At first glance, this just looks like a great stack-and-shed against a premier college left tackle in the run game. But look closely at Tryon’s left (front) foot. He steps sideways off the snap, then gathers himself and fires into Sewell’s chest with heavy hands. It’s a great rep to be sure, unaffected by his footwork on this play. But Tryon often creates space and angles for blockers while delaying his own up-field progress by stepping sideways or backward off the snap.
He’s quick and fast for the position. It just doesn’t always show up on tape because his movements are inefficient once the ball is snapped. Rashan Gary had similar struggles out of Michigan.
The NFL is a game of fractions of seconds. Footwork like that mus be cleaned up if he’ss going to close ground or challenge tackles on the outside edge.

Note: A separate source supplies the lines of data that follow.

(** [db0] after its first record was renamed to the title of the third. *)
Definition db0_renamed : collection :=
  [mkMovie 1 "heat" (Some "A shark hunts swimmers.") ["Thriller"; "Adventure"]
     (Some 1975%Z) (Some 124%Z) (Some "Steven Spielberg")
     ["Roy Scheider"; "Robert Shaw"] (Some (7666 # 1000)) (Some 600000%Z)
     3 40 "user" Active 1600000000000 1700000000000;
   gone; heat].





(** A search for the name of an actor, followed by a space. *)
Definition searchPacino : Controller.listParams :=
  Controller.mkListParams None None (Some "pacino ") None None None
    None None None None.

End Samples.

(* ================================================================== *)
(** * Favourites *)
(* ================================================================== *)

Module Engagement.

Import Model Schema Controller.

Definition withFavorites (m : movie) (f : Z) : movie :=
  mkMovie (_id m) (title m) (plot m) (genres m) (year m) (runtime m)
    (director m) (cast m) (imdb_rating m) (imdb_votes m) f (viewCount m)
    (source m) (status m) (createdAt m) (updatedAt m).

(** [this.save()] after the counter was set to [f]: the document is
    modified when [f] is not the value that it had. *)
Definition saveFavorites (e : env) (db : collection) (m : movie) (f : Z)
  : result (collection * movie) :=
  saveLoaded e db (negb (f =? favorites m)%Z) (withFavorites m f).

(** [this.favorites = (this.favorites || 0) + 1; return this.save()] *)
Definition addToFavoritesMethod (e : env) (db : collection) (m : movie)
  : result (collection * movie) :=
  saveFavorites e db m (favorites m + 1)%Z.

(** [this.favorites = Math.max((this.favorites || 0) - 1, 0);
    return this.save()] *)
Definition removeFromFavoritesMethod (e : env) (db : collection) (m : movie)
  : result (collection * movie) :=
  saveFavorites e db m (Z.max (favorites m - 1) 0).
(** The mask behind a data URI, read back. *)
Lemma mask_bool_of_uri (png_open : list byte -> result image)
      (h w : nat) (l : list bool) (data : list byte) :
  length l = (h * w)%nat ->
  png_open data = Ok (mask_image h w l) ->
  mask_bool png_open (data_uri_prefix +:+ String.string_of_list_byte (b64encode data))
  = Ok (mk_ndarray [h; w] (BoolBuf l)).
Proof.
  intros Hlen Hopen. unfold mask_bool, _get_bool_arr.
  change (strip_prefix data_uri_prefix (data_uri_prefix +:+ ?x)) with (Some x).
  cbv beta iota.
  rewrite String.list_byte_of_string_of_list_byte, b64decode_b64encode, Hopen.
  rewrite mask_image_eq by done.
  cbn [mbind result_bind xsize ysize pixels]. by rewrite threshold_mask_bytes.
Qed.

(** X12.  Two masks never share a mask string.  If the uploadables of
    two well-formed 2-dimensional boolean masks, of any shapes and class
    ids, carry the same [annotation.mask], and the PNG reader restores
    each image from its file, the two masks have the same shape and the
    same elements. *)
Theorem mask_string_injective
    (png_save : image -> result (list byte)) (png_open : list byte -> result image)
    (py_int : pyval -> result Z) (cls : class)
    (h1 w1 : nat) (l1 : list bool) (c1 : pyval)
    (h2 w2 : nat) (l2 : list bool) (c2 : pyval)
    (u1 ann1 u2 ann2 : list (string * pyval)) (s : string) :
  ndarray_wf (mk_ndarray [h1; w1] (BoolBuf l1)) = true ->
  ndarray_wf (mk_ndarray [h2; w2] (BoolBuf l2)) = true ->
  (forall data, png_save (mask_image h1 w1 l1) = Ok data ->
                png_open data = Ok (mask_image h1 w1 l1)) ->
  (forall data, png_save (mask_image h2 w2 l2) = Ok data ->
                png_open data = Ok (mask_image h2 w2 l2)) ->
  create_uploadable png_save py_int cls (bool_array h1 w1 l1) c1 = Ok u1 ->
  dict_get "annotation" u1 = Some (PyDict ann1) ->
  dict_get "mask" ann1 = Some (PyStr s) ->
  create_uploadable png_save py_int cls (bool_array h2 w2 l2) c2 = Ok u2 ->
  dict_get "annotation" u2 = Some (PyDict ann2) ->
  dict_get "mask" ann2 = Some (PyStr s) ->
  h1 = h2 /\ w1 = w2 /\ l1 = l2.
Proof.
  intros (Hlen1 & _)%wf_2d (Hlen2 & _)%wf_2d Hopen1 Hopen2 Hu1 Hann1 Hs1 Hu2 Hann2 Hs2.
  destruct (create_uploadable_inv _ _ _ _ _ _ _ _ Hu1) as (d1 & bd1 & n1 & Hsave1 & Hbd1 & Hn1).
  destruct (create_uploadable_inv _ _ _ _ _ _ _ _ Hu2) as (d2 & bd2 & n2 & Hsave2 & Hbd2 & Hn2).
  rewrite (create_uploadable_2d _ _ _ _ _ _ _ _ _ _ Hsave1 Hbd1 Hn1) in Hu1.
  rewrite (create_uploadable_2d _ _ _ _ _ _ _ _ _ _ Hsave2 Hbd2 Hn2) in Hu2.
  injection Hu1 as <-. injection Hann1 as <-.
  injection Hu2 as <-. injection Hann2 as <-.
  change (Some (PyStr (data_uri_prefix +:+ String.string_of_list_byte (b64encode d1)))
          = Some (PyStr s)) in Hs1.
  change (Some (PyStr (data_uri_prefix +:+ String.string_of_list_byte (b64encode d2)))
          = Some (PyStr s)) in Hs2.
  pose proof (mask_bool_of_uri png_open h1 w1 l1 d1 Hlen1 (Hopen1 _ Hsave1)) as Hm1.
  pose proof (mask_bool_of_uri png_open h2 w2 l2 d2 Hlen2 (Hopen2 _ Hsave2)) as Hm2.
  assert (data_uri_prefix +:+ String.string_of_list_byte (b64encode d2)
          = data_uri_prefix +:+ String.string_of_list_byte (b64encode d1)) as Hs
    by congruence.
  rewrite Hs, Hm1 in Hm2. by injection Hm2 as -> -> ->.
Qed.
(** The text up to the closing quote is determined by the line. *)
Lemma core_text_unique mk kw1 kind kw2 sp1 target t
      mk' kw1' kind' kw2' sp1' target' t' :
  core_shape mk kw1 kind kw2 sp1 target ->
  core_shape mk' kw1' kind' kw2' sp1' target' ->
  core_text mk kw1 kind kw2 sp1 target ++ t
  = core_text mk' kw1' kind' kw2' sp1' target' ++ t' ->
  core_text mk kw1 kind kw2 sp1 target
  = core_text mk' kw1' kind' kw2' sp1' target' /\ t = t'.
Proof.
  intros Hc Hc' E.
  pose proof (core_head_not_quote Hc) as Hh.
  pose proof (core_head_not_quote Hc') as Hh'.
  destruct Hc as (_ & _ & _ & _ & _ & _ & _ & Htg).
  destruct Hc' as (_ & _ & _ & _ & _ & _ & _ & Htg').
  assert (R : forall m k1 k k2 s1 tg u,
             core_text m k1 k k2 s1 tg ++ u
             = (m ++ k1 ++ k ++ k2 ++ s1) ++ QUOTE :: tg ++ QUOTE :: u).
  { intros. unfold core_text. rewrite <- !app_assoc. reflexivity. }
  rewrite !R in E.
  apply split_at_quote in E as [E1 E2]; [|assumption|assumption].
  apply split_at_quote in E2 as [E2 E3]; [|assumption|assumption].
  split; [|assumption].
  rewrite <- (app_nil_r (core_text mk kw1 kind kw2 sp1 target)).
  rewrite <- (app_nil_r (core_text mk' kw1' kind' kw2' sp1' target')).
  rewrite !R, E1, E2. reflexivity.
Qed.

(** A line ending right after the closing quote and a semicolon is not
    matched by the correction pattern. *)
Lemma corrected_segment_no_match mk kw1 kind kw2 sp1 target :
  core_shape mk kw1 kind kw2 sp1 target ->
  re_match correction_pattern (core_text mk kw1 kind kw2 sp1 target ++ [SEMI])
  = None.
Proof.
  intros Hc.
  destruct (re_match correction_pattern _) as [c|] eqn:E; [|reflexivity].
  exfalso. apply re_match_run in E as (s' & Hr).
  apply correction_pattern_run in Hr
    as (mk' & kw1' & kind' & kw2' & sp1' & target' & sp & sp2 & E & Hc'
        & Hspn & Hsp & _).
  apply core_text_unique in E as [_ E]; [|assumption|assumption].
  destruct sp as [|x sp]; [contradiction|].
  inversion E; subst. discriminate Hsp.
Qed.

Lemma rstrip_crlf_semi_lf (u : str) : rstrip_crlf (u ++ [SEMI; LF]) = u ++ [SEMI].
Proof.
  unfold rstrip_crlf, rstrip_with. rewrite rev_app_distr. simpl.
  rewrite rev_involutive. reflexivity.
Qed.

(** What the corrector does to one line. *)
Lemma correct_line_cases (l : str) :
  (re_match correction_pattern (rstrip_crlf l) = None /\
   correct_line l = (l, false)) \/
  (exists mk kw1 kind kw2 sp1 target rest,
     core_shape mk kw1 kind kw2 sp1 target /\
     rstrip_crlf l = core_text mk kw1 kind kw2 sp1 target ++ rest /\
     rest <> [] /\
     correct_line l
     = (core_text mk kw1 kind kw2 sp1 target ++ [SEMI; LF], true)).
Proof.
  unfold correct_line.
  destruct (re_match correction_pattern (rstrip_crlf l)) as [c|] eqn:E;
    [right | left; auto].
  apply re_match_run in E as (s' & Hr).
  apply correction_pattern_run in Hr
    as (mk & kw1 & kind & kw2 & sp1 & target & sp & sp2 & E & Hc
        & Hspn & Hsp & H1 & H2).
  exists mk, kw1, kind, kw2, sp1, target, (sp ++ [SEMI] ++ sp2 ++ s').
  split; [assumption|]. split; [assumption|].
  destruct sp as [|x sp]; [contradiction|]. split; [discriminate|].
  unfold group. rewrite H1, H2. simpl nonempty. cbv iota.
  destruct (str_eqb (rstrip_crlf l) _) eqn:Eq.
  - exfalso. apply str_eqb_eq in Eq. rewrite E in Eq.
    apply app_inv_head in Eq. inversion Eq; subst. discriminate Hsp.
  - simpl. rewrite <- app_assoc. reflexivity.
Qed.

Tryon Checks Pass Rush Athleticism Boxes
The good news is that Tryon’s footwork is much cleaner from a 3-point stance. This allows him to utilize his quick first step. Tryon needs to do a better job of timing up snap counts to get an effective jump off the ball. But his speed can be an issue when combined with his hands at the top of the arc.
I love the near arm chop. And I love that Tryon keeps his shoulders square up the field until he gets to the top of the arc. You can see the ability to accelerate and turn the corner without losing speed when his get-off is efficient. If the extra steps can be coached out of Tryon’s game, his pass rush arsenal could begin to come together.
One thing that may not be fixable for Tryon is his stride length. He’s a short-stepper by nature, which could keep him from ever being a great pure speed/bend rusher. That’s far from a death knell to him as a pass rusher. However, as Tryon’s burst, physicality, and length all suggest, that a monster speed-to-power game is waiting to be unlocked.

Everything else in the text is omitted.